This notebook is for exploring ideas of using different levels of dropout for making predictions and testing whether they are good or not

In [None]:
import numpy as np

import os

import matplotlib.pyplot as plt

from sklearn.model_selection import train_test_split

import tensorflow as tf

from tensorflow.keras.models import Model,model_from_json

from scipy.stats import pearsonr

from mask_utils import show_image_with_masks,iou,symmetric_hausdorff_distance,mean_contour_distance,dsc

from network_utils import gpu_memory_limit,augmentImageSequence

from MultiResUNet.MultiResUNet import MultiResUnet

import itertools

import pandas as pd

from IPython.display import clear_output

In [None]:
#limit how much GPU RAM can be allocated by this notebook... 8GB is 1/3 of available
gpu_memory_limit(8000)

In [None]:
#graph outputs...
DataDir = './data/pericardial/wsx_round2/'

splitDataFile = os.path.join(DataDir,'splitData.pickle')

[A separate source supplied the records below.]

(** ** The transaction *)
Definition serialize_batch_tx (outpoint : OutPoint) (record : bytes) (change_sats : Z) (change_spk : bytes)
  (witness_items : list bytes) : bytes :=
  write_i32 2 ++ [x00; x01] ++
  write_varint 1 ++ op_txid outpoint ++ le_bytes 4 (vout outpoint) ++ write_varint 0 ++ le_bytes 4 0xffffffff ++
  write_varint 3 ++
  le_bytes 8 0 ++ write_varbytes ([x6a; x40] ++ record) ++
  le_bytes 8 MARKER_DUST ++ write_varbytes MARKER_SPK ++
  le_bytes 8 change_sats ++ write_varbytes change_spk ++
  write_varint (Z.of_nat (length witness_items)) ++ concat (write_varbytes <$> witness_items) ++
  le_bytes 4 0.

(** The size of the witness as the code counts it: one byte for every length. *)
Definition witness_region (witness_items : list bytes) : nat :=
  (1 + list_sum ((λ i, 1 + length i) <$> witness_items))%nat.

Definition batch_tx_parts (outpoint : OutPoint) (record : bytes) (change_sats : Z) (change_spk : bytes)
  (witness_items : list bytes) : bytes * nat * nat :=
  let tx := serialize_batch_tx outpoint record change_sats change_spk witness_items in
  let region := witness_region witness_items in
  (tx, length tx - 2 - region, region)%nat.

Definition strip_witness (tx : bytes) (base : nat) : bytes :=
  take 4 tx ++ take (base - 4 - 4) (drop 6 tx) ++ drop (length tx - 4) tx.

Record MarkerUtxo := { mu_outpoint : OutPoint; mu_sats : Z }.

(** ** Lemmas: the layout *)

(** The transaction the bytes encode. *)
Definition batch_transaction (outpoint : OutPoint) (record : bytes) (change_sats : Z) (change_spk : bytes)
  (witness_items : list bytes) : Transaction := {|
  tx_version := 2;
  inputs := [{| prev := outpoint; script_sig := []; sequence := 0xffffffff |}];
  outputs := [{| tx_value := 0; script_pubkey := anchor_script record |};
              {| tx_value := MARKER_DUST; script_pubkey := MARKER_SPK |};
              {| tx_value := change_sats; script_pubkey := change_spk |}];
  lock_time := 0;
  witnesses := [witness_items];
|}.

Section batch.
Context `{Poseidon, Sha256d, Sha256}.

Definition batch_funding_spk (payload_count : nat) : bytes := [x00; x20] ++ sha256 (drop_script payload_count).
Definition batch_funding_address (network : Network) (payload_count : nat) : option rstring :=
  encode_v0 (address_hrp network) (drop 2 (batch_funding_spk payload_count)).
Definition batch_sha256d (data : bytes) : bytes := sha256 (sha256 data).

Definition batch_items (payloads : list bytes) : list bytes :=
  WITNESS_MAGIC :: payloads ++ [drop_script (length payloads)].

Context {S : Type} `{!NodeEnv S, !FloatText}.
Abbreviation op := (act (NodeChain * S)).

(** ** The funding output *)
Definition find_marker_utxo (payload_count : Z) : op (option MarkerUtxo) :=
  c ← chain_state;
  match funding_utxo c payload_count with
  | None => mret None
  | Some (txid, vout) =>
    out ← node (call "gettxout" (VArray [VString (display_txid txid); jnum vout; VBool true]));
    if is_null out then mret None
    else
      value ← required (json_get out "value") (NMalformed "gettxout: no `value`");
      sats ← pure (btc_to_sats value);
      mret (Some {| mu_outpoint := {| op_txid := txid; Block.vout := vout |}; mu_sats := sats |})
  end.

(** The output of the funding transaction that pays the script of the batch size. *)
Fixpoint marker_output (spk_hex : rstring) (vout : list Value) : result stop Z :=
  match vout with
  | [] => Err (Raise (NMalformed "funding transaction is missing its marker output"))
  | output :: vout =>
    if bool_decide (and_get (json_get output "scriptPubKey") "hex" ≫= as_str = Some spk_hex) then
      ok_or (json_get output "n" ≫= as_u64) (Raise (NMalformed "vout without `n`"))
    else marker_output spk_hex vout
  end.

Definition create_marker_utxo `{!Serde} (payload_count : Z) : op MarkerUtxo :=
  c ← chain_state;
  marker ← pure (ok_or (batch_funding_address (nc_network c) (Z.to_nat payload_count)) Crash);
  let spk_hex := to_hex (batch_funding_spk (Z.to_nat payload_count)) in
  raw ← node (call_str "createrawtransaction" (VArray [VArray [];
    VArray [VObject [(marker, VNumber (lit "0.001"))]]]));
  funded ← node (call "fundrawtransaction" (VArray [VString raw; VObject []]));
  funded_hex ← required (json_get funded "hex" ≫= as_str) (NMalformed "fundrawtransaction: no `hex`");
  signed ← node (call "signrawtransactionwithwallet" (VArray [VString funded_hex]));
  (if bool_decide (json_get signed "complete" ≫= as_bool = Some true) then mret tt
   else raise (NSigningFailed (signing_error signed)));;
  signed_hex ← required (json_get signed "hex" ≫= as_str) (NMalformed "signrawtransactionwithwallet: no `hex`");
  txid_hex ← node (call_str "sendrawtransaction" (VArray [VString signed_hex]));
  tx ← node (call "decoderawtransaction" (VArray [VString signed_hex]));
  vout ← required (json_get tx "vout" ≫= as_array) (NMalformed "decoderawtransaction: no `vout`");
  n ← pure (marker_output spk_hex vout);
  txid ← pure (hash_from_rpc txid_hex);
  (if n <=? u32_max then mret tt else raise (NMalformed "vout overflow"));;
  set_funding_utxo payload_count (txid, n);;
  mret {| mu_outpoint := {| op_txid := txid; Block.vout := n |}; mu_sats := BATCH_FUNDING_SATS |}.

Definition marker_utxo_ctx `{!Serde} (payload_count : Z) : op bytes :=
  (if payload_count =? 0 then raise (NConfig "a batch carries 1–255 payloads") else mret tt);;
  found ← find_marker_utxo payload_count;
  utxo ← match found with Some utxo => mret utxo | None => create_marker_utxo payload_count end;
  mret (funding_ctx (op_txid (mu_outpoint utxo)) (vout (mu_outpoint utxo))).

(** ** Anchoring a batch *)

(** The estimate of the node, in satoshis per virtual byte; any failure is the
    fallback. *)
Definition batch_fee_rate (reply : result stop Value) : result stop Z :=
  match reply with
  | Ok r =>
    match json_get r "feerate" with
    | Some f => match btc_to_sats f with
                | Ok sats => Ok (Z.max (div_ceil sats 1000) 1) | Err _ => Ok FALLBACK_FEE_RATE end
    | None => Ok FALLBACK_FEE_RATE
    end
  | Err (Raise _) => Ok FALLBACK_FEE_RATE
  | Err Crash => Err Crash
  end.

Definition batch_fee (rate : Z) (base witness : nat) : Z :=
  let weight := Z.of_nat base * 3 + Z.of_nat (base + 2 + witness) in
  wrap64 (rate * div_ceil weight 4).

Definition batch_change (sats fee : Z) : result stop Z :=
  let spent := wrap64 (MARKER_DUST + fee) in
  ensure (spent <=? sats) (Raise (NConfig "OP_TRUE funding UTXO cannot cover marker + fee; top it up"));;
  let change := sats - spent in
  ensure (negb (change <? MARKER_DUST)) (Raise (NConfig "OP_TRUE change would be dust; top up the funding UTXO"));;
  Ok change.

Definition mempool_allows (accepted : Value) : bool :=
  match as_array accepted ≫= head with
  | Some r => default false (json_get r "allowed" ≫= as_bool)
  | None => false
  end.

Definition anchor_batch (payloads : list bytes) : op AnchorRef :=
  (if bool_decide (1 ≤ length payloads ≤ 255)%nat then mret tt
   else raise (NConfig "a batch carries 1–255 payloads"));;
  let count := Z.of_nat (length payloads) in
  found ← find_marker_utxo count;
  utxo ← required found (NConfig "no funding UTXO for this batch size; call marker_utxo_ctx first");
  let outpoint := mu_outpoint utxo in
  let ctx := funding_ctx (op_txid outpoint) (vout outpoint) in
  record ← pure (ok_or (batch_header payloads ctx) Crash);
  let record_bytes := record_to_bytes record in
  estimate ← attempt (node (call "estimatesmartfee" (VArray [jnum 6])));
  rate ← pure (batch_fee_rate estimate);
  let items := batch_items payloads in
  let change_spk := batch_funding_spk (length payloads) in
  let '(_, base, witness) := batch_tx_parts outpoint record_bytes 0 change_spk items in
  change ← pure (batch_change (mu_sats utxo) (batch_fee rate base witness));
  let '(tx, _, _) := batch_tx_parts outpoint record_bytes change change_spk items in
  let txid := batch_sha256d (strip_witness tx base) in
  accepted ← node (call "testmempoolaccept" (VArray [VArray [VString (to_hex tx)]]));
  (if mempool_allows accepted then mret tt else raise (NMalformed "batch transaction rejected by mempool"));;
  node (call_str "sendrawtransaction" (VArray [VString (to_hex tx)]));;
  set_funding_utxo count (txid, 2);;
  note_mempool txid record ctx;;
  mret (MkRef txid MEMPOOL_LOCATION).
End batch.
Lemma sign_parts_authentic kind payload identity key f : sign_parts kind payload identity key = Ok f →
  authentic f ∧ f_kind f = kind ∧ f_payload f = payload ∧ f_sender f = public_key_of identity ∧
  f_origin f = (λ k, sign_raw k (origin_digest kind (public_key_of identity) payload)) <$> key.
Proof.
  unfold sign_parts. intros Es. apply bind_Ok in Es as ([] & E1%refuse_Ok & [= <-]). rewrite Z.gtb_ltb in E1. bool_props.
  split; [|done]. constructor; cbn [f_payload f_sender f_origin f_signature f_kind].
  - lia.
  - destruct (public_key_law identity). done.
  - destruct key; [apply sign_low_s|done].
  - apply sign_low_s.
  - apply sign_verifies.
Qed.
End frame_encoding.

if os.path.isfile(splitDataFile):
    splitData = pickle.load(open(splitDataFile,'rb'))
    X, X_test, Y, Y_test,pxArea,pxArea_test,pxSpacing,pxSpacing_test = splitData
    
else:
    from sklearn.model_selection import train_test_split

    #load data - these files created by extract_dcm_for_wsx.ipynb
    X = np.load(os.path.join(DataDir,'X.npy'))
    Y = np.load(os.path.join(DataDir,'Y.npy')).astype('float')
    pxArea = np.load(os.path.join(DataDir,'pxSize.npy'))
    pxSpacing = np.sqrt(pxArea)

    #ensure the shape is correct arrays saved were rank 3, so this changes to rank 4 (last dimension represents channels)
    X = X.reshape([*X.shape,1])
    Y = Y.reshape([*Y.shape,1])

    #do train/test split!
    splitData = train_test_split(X, Y, pxArea,pxSpacing, test_size=0.2,random_state=101)
    pickle.dump(splitData,open(splitDataFile,'wb'))
    #extract individual bits
    X, X_test, Y, Y_test,pxArea,pxArea_test,pxSpacing,pxSpacing_test = splitData

del splitData #as this variable is o longer required   


M = X.shape[0]
MTest = X_test.shape[0]
imShape = (1,*X.shape[1:])

In [None]:
#load the model
modelBaseName = 'mrunet_bayesian_2020-06-15_17:46' 

modelBaseName = os.path.join('data','models',modelBaseName)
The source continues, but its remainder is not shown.